Pandemic fuels launch of parenting podcast now incorporated into courses

An outreach project that began because of the COVID-19 pandemic is another example of something positive resulting during a year full of unprecedented negatives.

Madison Reed takes a selfie in front of her laptop, showing a Zoom meeting with her professor and classmates

Madison Reed takes a photo with her class during a Zoom meeting (top left) Beth Trammell, associate professor of psychology; (middle left to right) Andrá Smith and Alyssa Altieri; and Alisha Morson. The students work with Trammell on her podcast, “Kids These Days…Tools for supporting children’s mental health.”

Kids These Days…Tools for supporting children’s mental health” is a podcast launched last year by Beth Trammell, Ph.D., HSPP, an associate professor of psychology at Indiana University East. The podcast is designed to help parents cope with the stresses of the COVID-19 pandemic.

“Parents and teachers are so emotionally fatigued, they can’t really think about doing anything extra. Podcasts are an easy way to get information out,” Trammell said.

Trammell found her students also interested in the podcast, so she began including them in the process. She has now incorporated the podcast into her courses and expects it to continue long after COVID-19 fades away.

“I had both graduate and undergraduate-level students help by selecting an appropriate topic and then researching the literature to create handouts and talking points for the podcast,” Trammell said.

Working on the podcast helped increase understanding of how clinical outreach can reach a wider audience. The format was also a great solution during a time when shutdowns prevented in-person parenting classes and activities.

Julia McCullough, who is majoring in psychology with a minor in neuroscience, said she reached out to Trammell about her interest in working with kids. “She asked me if I would be interested in doing some research and then creating a podcast to present my research to parents,” McCullough said.

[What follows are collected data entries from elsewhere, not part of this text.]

(* ===== verification/MtdCrc.v ===== *)
(** * CRC-32 of the mtd tool (package/system/mtd/src/crc32.c, crc32.h)

    The table loop, and the bit-serial division by the polynomial 0xedb88320
    that the comment of crc32.c names. *)

From S2P Require Import Prelude CLib Mtd.
Open Scope Z_scope.
Open Scope cint_scope.

Module MtdCrc.

Definition crc32_table : list Z := [
  0x00000000; 0x77073096; 0xee0e612c; 0x990951ba; 0x076dc419; 0x706af48f;
  0xe963a535; 0x9e6495a3; 0x0edb8832; 0x79dcb8a4; 0xe0d5e91e; 0x97d2d988;
  0x09b64c2b; 0x7eb17cbd; 0xe7b82d07; 0x90bf1d91; 0x1db71064; 0x6ab020f2;
  0xf3b97148; 0x84be41de; 0x1adad47d; 0x6ddde4eb; 0xf4d4b551; 0x83d385c7;
  0x136c9856; 0x646ba8c0; 0xfd62f97a; 0x8a65c9ec; 0x14015c4f; 0x63066cd9;
  0xfa0f3d63; 0x8d080df5; 0x3b6e20c8; 0x4c69105e; 0xd56041e4; 0xa2677172;
  0x3c03e4d1; 0x4b04d447; 0xd20d85fd; 0xa50ab56b; 0x35b5a8fa; 0x42b2986c;
  0xdbbbc9d6; 0xacbcf940; 0x32d86ce3; 0x45df5c75; 0xdcd60dcf; 0xabd13d59;
  0x26d930ac; 0x51de003a; 0xc8d75180; 0xbfd06116; 0x21b4f4b5; 0x56b3c423;
  0xcfba9599; 0xb8bda50f; 0x2802b89e; 0x5f058808; 0xc60cd9b2; 0xb10be924;
  0x2f6f7c87; 0x58684c11; 0xc1611dab; 0xb6662d3d; 0x76dc4190; 0x01db7106;
  0x98d220bc; 0xefd5102a; 0x71b18589; 0x06b6b51f; 0x9fbfe4a5; 0xe8b8d433;
  0x7807c9a2; 0x0f00f934; 0x9609a88e; 0xe10e9818; 0x7f6a0dbb; 0x086d3d2d;
  0x91646c97; 0xe6635c01; 0x6b6b51f4; 0x1c6c6162; 0x856530d8; 0xf262004e;
  0x6c0695ed; 0x1b01a57b; 0x8208f4c1; 0xf50fc457; 0x65b0d9c6; 0x12b7e950;
  0x8bbeb8ea; 0xfcb9887c; 0x62dd1ddf; 0x15da2d49; 0x8cd37cf3; 0xfbd44c65;
  0x4db26158; 0x3ab551ce; 0xa3bc0074; 0xd4bb30e2; 0x4adfa541; 0x3dd895d7;
  0xa4d1c46d; 0xd3d6f4fb; 0x4369e96a; 0x346ed9fc; 0xad678846; 0xda60b8d0;
  0x44042d73; 0x33031de5; 0xaa0a4c5f; 0xdd0d7cc9; 0x5005713c; 0x270241aa;
  0xbe0b1010; 0xc90c2086; 0x5768b525; 0x206f85b3; 0xb966d409; 0xce61e49f;
  0x5edef90e; 0x29d9c998; 0xb0d09822; 0xc7d7a8b4; 0x59b33d17; 0x2eb40d81;
  0xb7bd5c3b; 0xc0ba6cad; 0xedb88320; 0x9abfb3b6; 0x03b6e20c; 0x74b1d29a;
  0xead54739; 0x9dd277af; 0x04db2615; 0x73dc1683; 0xe3630b12; 0x94643b84;
  0x0d6d6a3e; 0x7a6a5aa8; 0xe40ecf0b; 0x9309ff9d; 0x0a00ae27; 0x7d079eb1;
  0xf00f9344; 0x8708a3d2; 0x1e01f268; 0x6906c2fe; 0xf762575d; 0x806567cb;
  0x196c3671; 0x6e6b06e7; 0xfed41b76; 0x89d32be0; 0x10da7a5a; 0x67dd4acc;
  0xf9b9df6f; 0x8ebeeff9; 0x17b7be43; 0x60b08ed5; 0xd6d6a3e8; 0xa1d1937e;
  0x38d8c2c4; 0x4fdff252; 0xd1bb67f1; 0xa6bc5767; 0x3fb506dd; 0x48b2364b;
  0xd80d2bda; 0xaf0a1b4c; 0x36034af6; 0x41047a60; 0xdf60efc3; 0xa867df55;
  0x316e8eef; 0x4669be79; 0xcb61b38c; 0xbc66831a; 0x256fd2a0; 0x5268e236;
  0xcc0c7795; 0xbb0b4703; 0x220216b9; 0x5505262f; 0xc5ba3bbe; 0xb2bd0b28;
  0x2bb45a92; 0x5cb36a04; 0xc2d7ffa7; 0xb5d0cf31; 0x2cd99e8b; 0x5bdeae1d;
  0x9b64c2b0; 0xec63f226; 0x756aa39c; 0x026d930a; 0x9c0906a9; 0xeb0e363f;
  0x72076785; 0x05005713; 0x95bf4a82; 0xe2b87a14; 0x7bb12bae; 0x0cb61b38;
  0x92d28e9b; 0xe5d5be0d; 0x7cdcefb7; 0x0bdbdf21; 0x86d3d2d4; 0xf1d4e242;
  0x68ddb3f8; 0x1fda836e; 0x81be16cd; 0xf6b9265b; 0x6fb077e1; 0x18b74777;
  0x88085ae6; 0xff0f6a70; 0x66063bca; 0x11010b5c; 0x8f659eff; 0xf862ae69;
  0x616bffd3; 0x166ccf45; 0xa00ae278; 0xd70dd2ee; 0x4e048354; 0x3903b3c2;
  0xa7672661; 0xd06016f7; 0x4969474d; 0x3e6e77db; 0xaed16a4a; 0xd9d65adc;
  0x40df0b66; 0x37d83bf0; 0xa9bcae53; 0xdebb9ec5; 0x47b2cf7f; 0x30b5ffe9;
  0xbdbdf21c; 0xcabac28a; 0x53b39330; 0x24b4a3a6; 0xbad03605; 0xcdd70693;
  0x54de5729; 0x23d967bf; 0xb3667a2e; 0xc4614ab8; 0x5d681b02; 0x2a6f2b94;
  0xb40bbe37; 0xc30c8ea1; 0x5a05df1b; 0x2d02ef8d].

(** One step of the loop. *)
Definition crc32_step (val b : Z) : Z :=
  nth (Z.to_nat ((val .^ b) .& 0xff)) crc32_table 0 .^ (val .>> 8).

Fixpoint crc32_loop (n : nat) (s : list Z) (val : Z) : result Z :=
  match n with
  | O => Ret val
  | S n =>
      match s with
      | [] => Fault OutOfBounds
      | b :: s => crc32_loop n s (crc32_step val b)
      end
  end.
(** [while (--len >= 0)]: nothing is read for a negative length. *)
Definition crc32 (val : Z) (ss : list Z) (len : Z) : result Z := crc32_loop (Z.to_nat len) ss val.

(** [len] is converted from [size_t] to [int]. *)
Definition crc32buf (buf : list Z) (len : Z) : result Z := crc32 0xFFFFFFFF buf (s32 len).

(** ** Reference: bit-serial division *)

Definition crc32_bit (c : Z) : Z := if Z.odd c then (c .>> 1) .^ 0xEDB88320 else c .>> 1.
Definition crc32_byte (crc b : Z) : Z := Nat.iter 8 crc32_bit (crc .^ b).
Definition crc32_serial (data : list Z) (crc : Z) : Z := foldl crc32_byte crc data.

(** ** Lemmas *)

Lemma crc32_table_serial x :
  0 ≤ x < 256 → nth (Z.to_nat x) crc32_table 0 = Nat.iter 8 crc32_bit x.
Proof.
  intros Hx. apply Z.eqb_eq.
  by refine (byte_forall (λ x, nth (Z.to_nat x) crc32_table 0 =? Nat.iter 8 crc32_bit x) _ x Hx);
    vm_compute.
Qed.

(** A bit step is linear: the high part of the register is only shifted. *)
Lemma crc32_bit_split h l n :
  0 ≤ n → crc32_bit ((h .<< (n + 1)) .^ l) = (h .<< n) .^ crc32_bit l.
Proof.
  intros Hn. unfold crc32_bit. rewrite <- !Z.bit0_odd, Z.lxor_spec, Z.shiftl_spec by lia.
  rewrite (Z.testbit_neg_r h (0 - (n + 1))) by lia. rewrite xorb_false_l.
  assert (((h .<< (n + 1)) .^ l) .>> 1 = (h .<< n) .^ (l .>> 1)) as E.
  { rewrite Z.shiftr_lxor. f_equal. rewrite Z.shiftr_shiftl_l by lia. f_equal. lia. }
  rewrite E. destruct (Z.testbit l 0); [by rewrite Z.lxor_assoc|done].
Qed.
Lemma crc32_bits_split h l : Nat.iter 8 crc32_bit ((h .<< 8) .^ l) = h .^ Nat.iter 8 crc32_bit l.
Proof.
  assert (∀ k, (k ≤ 8)%nat → Nat.iter k crc32_bit ((h .<< 8) .^ l) =
    (h .<< (8 - Z.of_nat k)) .^ Nat.iter k crc32_bit l) as Hk.
  { induction k as [|k IH]; intros Hle; [done|]. cbn [Nat.iter]. change (crc32_bit ?x) with (crc32_bit x).
    rewrite !Nat.iter_succ. rewrite IH by lia. rewrite <- crc32_bit_split by lia. do 3 f_equal. lia. }
  rewrite (Hk 8%nat) by lia. by rewrite Z.shiftl_0_r.
Qed.

Lemma crc32_step_serial val b :
  0 ≤ val < 2 ^ 32 → 0 ≤ b < 256 → crc32_step val b = crc32_byte val b.
Proof.
  intros Hv Hb. unfold crc32_step, crc32_byte.
  assert (0 ≤ (val .^ b) .& 0xff < 256) as Hi by (rewrite land_255; apply Z.mod_pos_bound; lia).
  rewrite crc32_table_serial by done.
  assert (val .^ b = ((val .>> 8) .<< 8) .^ ((val .^ b) .& 0xff)) as E.
  { change 0xff with (Z.ones 8). apply Z.bits_inj'. intros i Hi'.
    rewrite !Z.lxor_spec, Z.land_spec, Z.lxor_spec, Z.shiftl_spec, Z.testbit_ones by lia.
    destruct (Z.ltb_spec i 8).
    - rewrite (Z.testbit_neg_r _ (i - 8)), (proj2 (Z.leb_le 0 i)) by lia. by rewrite andb_true_r.
    - rewrite (bits_above b 8) by lia. rewrite Z.shiftr_spec by lia.
      replace (i - 8 + 8) with i by lia. by rewrite !andb_false_r, xorb_false_r. }
  rewrite E at 2. rewrite crc32_bits_split. apply Z.lxor_comm.
Qed.

Lemma crc32_step_range val b : 0 ≤ val < 2 ^ 32 → 0 ≤ b < 256 → 0 ≤ crc32_step val b < 2 ^ 32.
Proof.
  intros Hv Hb. unfold crc32_step. apply (lxor_range _ _ 32); [lia| |].
  - assert (0 ≤ (val .^ b) .& 0xff < 256) as Hi by (rewrite land_255; apply Z.mod_pos_bound; lia).
    pose proof (byte_forall (λ x, (0 <=? nth (Z.to_nat x) crc32_table 0) &&
      (nth (Z.to_nat x) crc32_table 0 <? 2 ^ 32)) ltac:(vm_compute; reflexivity) _ Hi) as Ht.
    cbv beta in Ht. apply andb_prop in Ht as [?%Z.leb_le ?%Z.ltb_lt]. done.
  - by apply shiftr_range.
Qed.

Lemma crc32_loop_foldl data rest val :
  crc32_loop (length data) (data ++ rest) val = Ret (foldl crc32_step val data).
Proof. revert val. induction data; intros; simpl; auto. Qed.

Lemma crc32_foldl data val :
  bytes_wf data → 0 ≤ val < 2 ^ 32 → foldl crc32_step val data = crc32_serial data val.
Proof.
  intros Hd. revert val. induction Hd as [|b data Hb Hd IH]; intros val Hv; simpl; [done|].
  rewrite IH by (by apply crc32_step_range). unfold crc32_serial. simpl. by rewrite crc32_step_serial.
Qed.
Lemma crc32_serial_range data val :
  bytes_wf data → 0 ≤ val < 2 ^ 32 → 0 ≤ crc32_serial data val < 2 ^ 32.
Proof.
  intros Hd Hv. rewrite <- crc32_foldl by done. revert val Hv.
  induction Hd as [|b data Hb Hd IH]; intros val Hv; simpl; [done|]. apply IH. by apply crc32_step_range.
Qed.

(** The checksum of a whole buffer of the tool. *)
Definition crc_of (data : list Z) : Z := crc32_serial data 0xFFFFFFFF.

Lemma crc32buf_ok data rest :
  bytes_wf data → Z.of_nat (length data) < 2 ^ 31 →
  crc32buf (data ++ rest) (Z.of_nat (length data)) = Ret (crc_of data).
Proof.
  intros Hd Hl. unfold crc32buf, crc32, crc_of.
  by rewrite Mtd.s32_small, Nat2Z.id, crc32_loop_foldl, crc32_foldl by (done || lia).
Qed.

(** ** Properties *)

(** C40: from any start value and over any bytes, the table loop of [crc32]
    is the bit-serial remainder by the polynomial 0xedb88320 (reflected) of
    the comment, and reads only the [len] bytes it was given. *)
Theorem crc32_polynomial data rest val :
  bytes_wf data → 0 ≤ val < 2 ^ 32 →
  crc32 val (data ++ rest) (Z.of_nat (length data)) = Ret (crc32_serial data val).
Proof.
  intros Hd Hv. unfold crc32. by rewrite Nat2Z.id, crc32_loop_foldl, crc32_foldl.
Qed.

Lemma crc32_polynomial_witness :
  crc32 0xFFFFFFFF (cs "123456789" ++ [7]) 9 = Ret (crc32_serial (cs "123456789") 0xFFFFFFFF).
Proof.
  apply (crc32_polynomial (cs "123456789") [7] 0xFFFFFFFF); [|lia].
  apply (bool_decide_unpack _). vm_compute. exact I.
Defined.

(** The check value of CRC-32 (the final complement is left to the callers,
    which never make it). *)
Example crc32_check : crc32 0xFFFFFFFF (cs "123456789") 9 = Ret (Z.lxor 0xCBF43926 0xFFFFFFFF).
Proof. by vm_compute. Qed.

End MtdCrc.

Clearly she was, so she researched anxiety and anxiety disorders in teenagers. “I began the project by gathering as much information from as many various sources as I could.” She developed printed material, talking points for the podcast and finally recorded the presentation with Trammell.

“The process I went through with Dr. Trammell gave me a really good idea of how to apply what I have been learning in my studies to real practice,” McCullough said. “It is something I wouldn’t have experienced if Dr. Trammell had not given me an opportunity to work with her on the project. I gained experience channeling my work and research to families and children, which gave me a better idea of what my future career may be like if I choose to continue focusing on working with children and adolescents.”

Madison Reed is a student in the collaborative IU East and IU Kokomo Master of arts in Mental Health Counseling program. She has worked on three podcast episodes so far.

“Through these episodes, I have gotten to explore the topics of anxiety in young children, the importance of movement, and the effect of the COVID-19 pandemic on children in early childhood,” Reed said.

The podcast work has illustrated to Reed another way to expand the mental health field beyond an office and cemented her plans to continue in the field and eventually have her own therapy practice. “I hope to continue to normalize mental health conversations and reduce the stigma around mental health issues. Everyone deserves the right to get some extra support if they need it.”

Andrá Smith, psychology major, said working on the podcast taught him much about the research process and marketing.

“I was involved in marketing the information with newsletters and professional social media posts,” Smith said. “I learned the power of marketing and using design to one’s advantage to draw attention.”

Trammell said the audience continues to grow, ranging from 40 to 140 downloads per episode.

The podcast can be found on Apple or Spotify, as well as makewordsmatter.buzzsprout.com.

Trammell started her parenting outreach in 2012 under the name Purposeful Parenting.

“I believe that we, as parents, need to focus on our words and actions to deepen our relationship with our kids, as well as decrease our frustration with them when they do things that are age-appropriate — but slightly annoying to us,” Trammell said. “As I engaged parents in community-based workshops, I realized the skills I was teaching would apply to teachers and other community members as well. So I expanded the work to include teachers and caregivers.”

The name relates to her belief in the power of words “to impact those around us in good and great ways.”

The pandemic that sparked the podcast also created a great option for struggling parents who may not be able to admit they need help.

“Coming to parenting workshops can be really hard because it can be hard to admit to needing help,” she said. “By offering that same high-quality information via podcasting, parents can access the information anytime, from the comfort of their own space, without anyone else knowing or judging them.”